Enhancing TET2 activity through genetic or pharmacologic approaches, such as ascorbate supplementation, can slow myeloid malignancy progression. However, ascorbate alone may be insufficient to fully activate TET2 in malignant cells due to pharmacokinetic constraints and the need for chromatin remodeling to enable effective epigenetic reprogramming. Here, we identify a novel mechanism to enhance TET2 activity via all-trans retinoic acid (ATRA), which induces RARA-mediated TET2 transcription in myeloid leukemia cells and synergizes with ascorbate to promote DNA hydroxymethylation and chromatin remodeling at key myeloid differentiation loci. Using Tet1/2/3-deficient mice and primary human AML models, we show that ATRA plus ascorbate more effectively induces differentiation, inhibits leukemia stem cell self-renewal in a TET2-dependent manner, and sensitizes AML cells to targeted therapies in vivo leading to improved survival.
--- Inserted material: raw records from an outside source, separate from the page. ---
(* ===== verification/Dialogue.v ===== *)
(** * Two applications

    Two whole connections of [Socket], each with its application, and the network between
    them: what one application is accepted, against what is on its wire and what the other
    receives. *)

From S2P Require Import Prelude Errors Sequence Datatype Packet PacketCodec Frame FrameCodec Fragment AckSet RecvQ Log Delivery SendOptions SendQ SendQInv SendQInsert SendQFlow SendQRun SendQWire SendLog Sending Runtime Udp Socket SocketRun SocketAcks SocketWire EndToEnd Conversation Spoken.

(** ** The messages of a channel *)

Section Payloads.
Context {feat : Features} {usort : UnstableSort}.
Implicit Types (q : SendQ) (L : list Log.Message) (items : list (Reliability * list Z * Z * bool)) (c : Z).

Definition payloads c L : list (list Z) := map m_payload (on_channel c L).

Lemma payloads_app c L M : payloads c (L ++ M) = payloads c L ++ payloads c M.
Proof. unfold payloads. by rewrite on_channel_app, map_app. Qed.

Definition item_on c (item : Reliability * list Z * Z * bool) : bool :=
  bool_decide (item.1.1.1 = Reliability.ReliableOrdered) && (item.1.2 =? c).

Lemma insert_payloads c r buf channel owned q :
  payloads c (log_event (Insert r buf channel owned) q) =
    if item_on c (r, buf, channel, owned) && is_ok (SendQ.insert_payload r buf channel owned q).1 then [buf] else [].
Proof.
  unfold payloads, item_on. simpl. destruct (is_ok _); [rewrite !andb_true_r|by rewrite !andb_false_r].
  destruct (rel_b r) eqn:Er; [|rewrite bool_decide_eq_false_2 by (by intros ->); done].
  unfold on_channel. rewrite filter_cons, filter_nil. unfold ordered. simpl.
  destruct (decide _) as [[-> ->]|Hn]; [by rewrite bool_decide_eq_true_2, Z.eqb_refl|].
  case_bool_decide; [|done]. destruct (channel =? c) eqn:Ec; [|done]. apply Z.eqb_eq in Ec. exfalso. by apply Hn.
Qed.

(** Insertions that all succeed. *)
Lemma inserts_payloads c items q :
  (insert_all items q).1 = Ok tt ->
  payloads c (inserts_log items q) = map (fun item => item.1.1.2) (List.filter (item_on c) items).
Proof.
  revert q. induction items as [|[[[r buf] channel] owned] items IH]; intros q; [done|]. cbn [insert_all inserts_log List.filter].
  rewrite payloads_app, insert_payloads. unfold mbind, SE_bind.
  destruct (SendQ.insert_payload r buf channel owned q) as [[[]|e] q1]; [|done]. intros Hok. rewrite (IH q1 Hok), andb_true_r.
  by destruct (item_on c _).
Qed.

Lemma inserts_off c items q : Forall (fun item => item_on c item = false) items -> payloads c (inserts_log items q) = [].
Proof.
  intros Hi. revert q. induction Hi as [|[[[r buf] channel] owned] items Hoff _ IH]; intros q; [done|]. cbn [inserts_log].
  rewrite payloads_app, insert_payloads, Hoff. simpl. by destruct (SendQ.insert_payload _ _ _ _ _) as [[[]|e] q1].
Qed.

(** Packets of the connection itself. *)
Lemma inserts_silent c items q :
  Forall (fun item => ~ is_game item.1.1.2) items -> games (payloads c (inserts_log items q)) = [].
Proof.
  intros Hi. revert q. induction Hi as [|[[[r buf] channel] owned] items Hs _ IH]; intros q; [done|]. cbn [inserts_log].
  rewrite payloads_app, insert_payloads, games_app.
  assert (games (if item_on c (r, buf, channel, owned) && is_ok (SendQ.insert_payload r buf channel owned q).1 then [buf] else []) = []) as ->
    by (case_if; [unfold games; by rewrite filter_cons_False|done]).
  simpl. by destruct (SendQ.insert_payload _ _ _ _ _) as [[[]|e] q1].
Qed.

Lemma items_of_on c r channel owned messages :
  List.filter (item_on c) (items_of r channel owned messages) =
    if bool_decide (r = Reliability.ReliableOrdered) && (channel =? c) then items_of r channel owned messages else [].
Proof.
  induction messages as [|message messages IH]; [by case_if|]. cbn [items_of map List.filter].
  unfold item_on at 1. cbn [fst snd]. fold (items_of r channel owned messages). rewrite IH. by case_if.
Qed.

Lemma items_of_payloads r channel owned messages : map (fun item => item.1.1.2) (items_of r channel owned messages) = messages.
Proof. unfold items_of. rewrite map_map. apply map_id. Qed.

(** *** The sections of the calls *)

Lemma payload_log_on c r buf channel owned now q :
  payloads c (payload_log r buf channel owned q) =
    if bool_decide (r = Reliability.ReliableOrdered) && (channel =? c)
       && match (send_payload_locked r buf channel owned now q).1 with Ok (Some _) => true | _ => false end
    then [buf] else [].
Proof.
  rewrite payload_locked_all. unfold payload_log.
  destruct (SendQ.has_capacity q r (zlen buf)) as [[]|e]; [|by rewrite andb_false_r..].
  unfold insert_and_flush. cbn [insert_all inserts_log]. unfold mbind, SE_bind. rewrite payloads_app, insert_payloads.
  unfold item_on. cbn [fst snd]. unfold flush_frames.
  destruct (SendQ.insert_payload r buf channel owned q) as [[[]|e] q1]; simpl; [|by rewrite !andb_false_r].
  destruct (SendQ.flush now q1). simpl. rewrite !andb_true_r. by case_if.
Qed.

Lemma batch_log_on m c borrowed owned r channel now q L :
  path_mtu m -> sound m L q ->
  payloads c (batch_log borrowed owned r channel q) =
    if bool_decide (r = Reliability.ReliableOrdered) && (channel =? c)
       && match (send_batch_locked borrowed owned r channel now q).1 with Ok (Some _) => true | _ => false end
    then borrowed ++ owned else [].
Proof.
  intros Hm [Hw Em Ho _]. destruct (bool_decide _ && _) eqn:Eon; cbn [andb].
  2: { unfold batch_log. destruct (SendQ.has_batch_capacity q r _) as [[]|e]; [|done..]. apply inserts_off.
       apply Forall_app. split; apply Forall_map, list.Forall_forall; by intros. }
  pose proof Eon as [->%bool_decide_eq_true_1 _]%andb_true_iff.
  assert (in_range 16 (SendQ.mtu q)) as Hm16 by (rewrite Em; unfold path_mtu, in_range in *; lia).
  pose proof (send_batch_cases borrowed owned channel now q (wire_accounted _ Hw) Hm16 Ho) as Hcases. cbv zeta in Hcases.
  rewrite batch_locked_all in *. unfold batch_log.
  destruct (SendQ.has_batch_capacity q _ _) as [[]|e]; [|done..].
  destruct Hcases as (q1 & fss & _ & _ & _ & E). rewrite E. cbn [fst].
  rewrite inserts_payloads.
  - unfold batch_items. rewrite List.filter_app, !items_of_on, Eon, map_app. by rewrite !items_of_payloads.
  - unfold insert_and_flush, mbind, SE_bind in E. by destruct (insert_all _ _) as [[[]|e] q2].
Qed.
End Payloads.

(** ** What a connection says beside *)

Section Silent.
Context {feat : Features} {usort : UnstableSort} `{Mpsc chan}.
Context (peer_addr local_addr : SocketAddr).
Implicit Types (self : Connection chan) (t : Turn).

Ltac written := eexists; split;
  [apply run_writes;
   repeat (eapply writes_bind; [solve [eauto using writes_internal_addresses with wire]|]); eauto with wire
  |reflexivity].

(** What the packets of the connection begin with. *)
Lemma accepted_head p : exists bs, write_packet_connection_request_accepted p = Ok bs /\ head bs = Some 0x10.
Proof. written. Qed.

Lemma incoming_head p : exists bs, write_packet_new_incomming_connection p = Ok bs /\ head bs = Some 0x13.
Proof. written. Qed.

Lemma ping_head p : exists bs, write_packet_connected_ping p = Ok bs /\ head bs = Some 0x00.
Proof. written. Qed.

Lemma connected_pong_head p : exists bs, write_packet_connected_pong p = Ok bs /\ head bs = Some 0x03.
Proof. written. Qed.

Lemma request_head p : exists bs, write_packet_connection_request p = Ok bs /\ head bs = Some 0x09.
Proof. written. Qed.

Lemma not_game buf id : head buf = Some id -> id <> 0xfe -> ~ is_game buf.
Proof. unfold is_game. intros -> Hid [= ?]. by apply Hid. Qed.

Lemma replies_silent t w frame : Forall (fun item => ~ is_game item.1.1.2) (replies peer_addr local_addr t w frame).
Proof.
  unfold replies. destruct (FramePayload.deref (data frame)) as [|id bytes]; [constructor|].
  destruct (PacketID.from id) as [[]|]; try constructor.
  - destruct (read_packet_connected_ping _) as [p|]; [|constructor].
    destruct (connected_pong_head (mk_ConnectedPong (ping_client_timestamp p) (wall t w))) as (bs & -> & Hh).
    apply Forall_cons_2; [by eapply not_game|apply Forall_nil_2].
  - destruct (read_packet_connection_request _) as [p|]; [|constructor].
    destruct (accepted_head (mk_ConnectionRequestAccepted peer_addr 0 (creq_time p) (wall t w))) as (bs & -> & Hh).
    apply Forall_cons_2; [by eapply not_game|apply Forall_nil_2].
  - destruct (read_packet_connection_request_accepted _) as [p|]; [|constructor].
    destruct (incoming_head (mk_NewIncomingConnection local_addr (acc_request_timestamp p) (wall t w))) as (bs & -> & Hh).
    destruct (ping_head (mk_ConnectedPing (wall t (S w)))) as (bs' & -> & Hh').
    do 2 (apply Forall_cons_2; [by eapply not_game|]). apply Forall_nil_2.
Qed.

(** No turn of the receiving task says a game packet. *)
Definition silent (L : list Log.Message) : Prop := forall c, games (payloads c L) = [].

Lemma silent_app L M : silent L -> silent M -> silent (L ++ M).
Proof. intros HL HM c. by rewrite payloads_app, games_app, HL, HM. Qed.

Lemma answered_silent t k frame self : silent (answered peer_addr local_addr t k frame self).
Proof. intros c. unfold answered. do 2 (case_if; [done|]). apply inserts_silent, replies_silent. Qed.

Lemma ready_log_silent t k frames self : silent (ready_log peer_addr local_addr t k frames self).
Proof.
  revert k self. induction frames as [|frame frames IH]; intros k self; cbn [ready_log]; [by intros c|].
  apply silent_app; [apply answered_silent|]. destruct (on_ready _ _ t k frame self) as [[| |] s1]; [apply IH|by intros c..].
Qed.

Lemma frame_set_log_silent t buf self : silent (frame_set_log peer_addr local_addr t buf self).
Proof.
  unfold frame_set_log. case_if; [by intros c|]. destruct (decode_input _ _) as [fs|]; [|by intros c]. cbv zeta.
  destruct (receive _ [] _) as [[[] ready] q]; [by intros c|apply ready_log_silent].
Qed.

Lemma input_log_silent t input self : silent (input_log peer_addr local_addr t input self).
Proof.
  destruct input as [[|id buf]| |]; try by intros c. cbn [input_log packet_log]. cbv zeta.
  destruct (PacketID.from id) as [[]|]; try (by intros c). apply frame_set_log_silent.
Qed.

Lemma turn_log_silent t input self : silent (turn_log peer_addr local_addr t input self).
Proof.
  unfold turn_log. case_if; [by intros c|]. case_if; [apply ready_log_silent|]. cbv zeta.
  destruct (pending_data _) as [|message rest]; (case_if; [by intros c|]); [apply input_log_silent|].
  destruct (try_reserve _) as [[] q]; first [by intros c|apply input_log_silent].
Qed.

Lemma opening_log_silent m o : silent (opening_log m o).
Proof.
  destruct o as [now|guid now timestamp flushed batched]; [by intros c|]. cbn [opening_log].
  destruct (request_head (mk_ConnectionRequest guid timestamp 0x00)) as (bs & -> & Hh). intros c.
  rewrite insert_payloads. case_if; [|done]. unfold games. rewrite filter_cons_False; [done|]. by eapply not_game.
Qed.

(** ** What the application was accepted *)

Context (m : Z) (Hpath : path_mtu m).

Lemma event_log_accepted c e L self :
  speaks m L self ->
  games (payloads c (event_log peer_addr local_addr e self)) = games (accepted c e self).
Proof.
  intros [Hq _]. destruct e as [t input|t| |buf r channel owned udp batched now|borrowed owned r channel udp batched now| | | |];
    cbn [event_log accepted]; try done.
  - apply turn_log_silent.
  - unfold queued_by.
    destruct (bool_decide (head buf = _)), (may_send self); cbn [andb];
      rewrite ?andb_false_r, ?andb_true_r; try done. by rewrite (payload_log_on c r buf channel owned now).
  - unfold queued_by. destruct (may_send self); cbn [andb]; rewrite ?andb_false_r, ?andb_true_r; [|done].
    by rewrite (batch_log_on m c borrowed owned r channel now _ L Hpath Hq).
  - case_if; [done|]. rewrite insert_payloads. by case_if.
Qed.

Lemma spoken_accepted c events L self :
  Forall call_valid events -> speaks m L self ->
  games (payloads c (spoken peer_addr local_addr events self)) = games (accepted_on peer_addr local_addr c events self).
Proof.
  intros He. revert L self. induction He as [|e events He _ IH]; intros L self Hs; [done|]. cbn [spoken accepted_on].
  rewrite payloads_app, !games_app, (event_log_accepted c e L self Hs). f_equal.
  by apply (IH (L ++ event_log peer_addr local_addr e self)), step_speaks.
Qed.
End Silent.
These findings support the combined use of ATRA and ascorbate as a strategy to enhance TET2 activity for the treatment of myeloid malignancies. To understand the effect of ATRA + LAA on altering chromatin accessibility, U-937 cells were treated 72hr with 1uM ATRA, 250uM L-ascorbic acid (LAA), the combination thereof, or vehicle controls, then ATAC-seq was performed.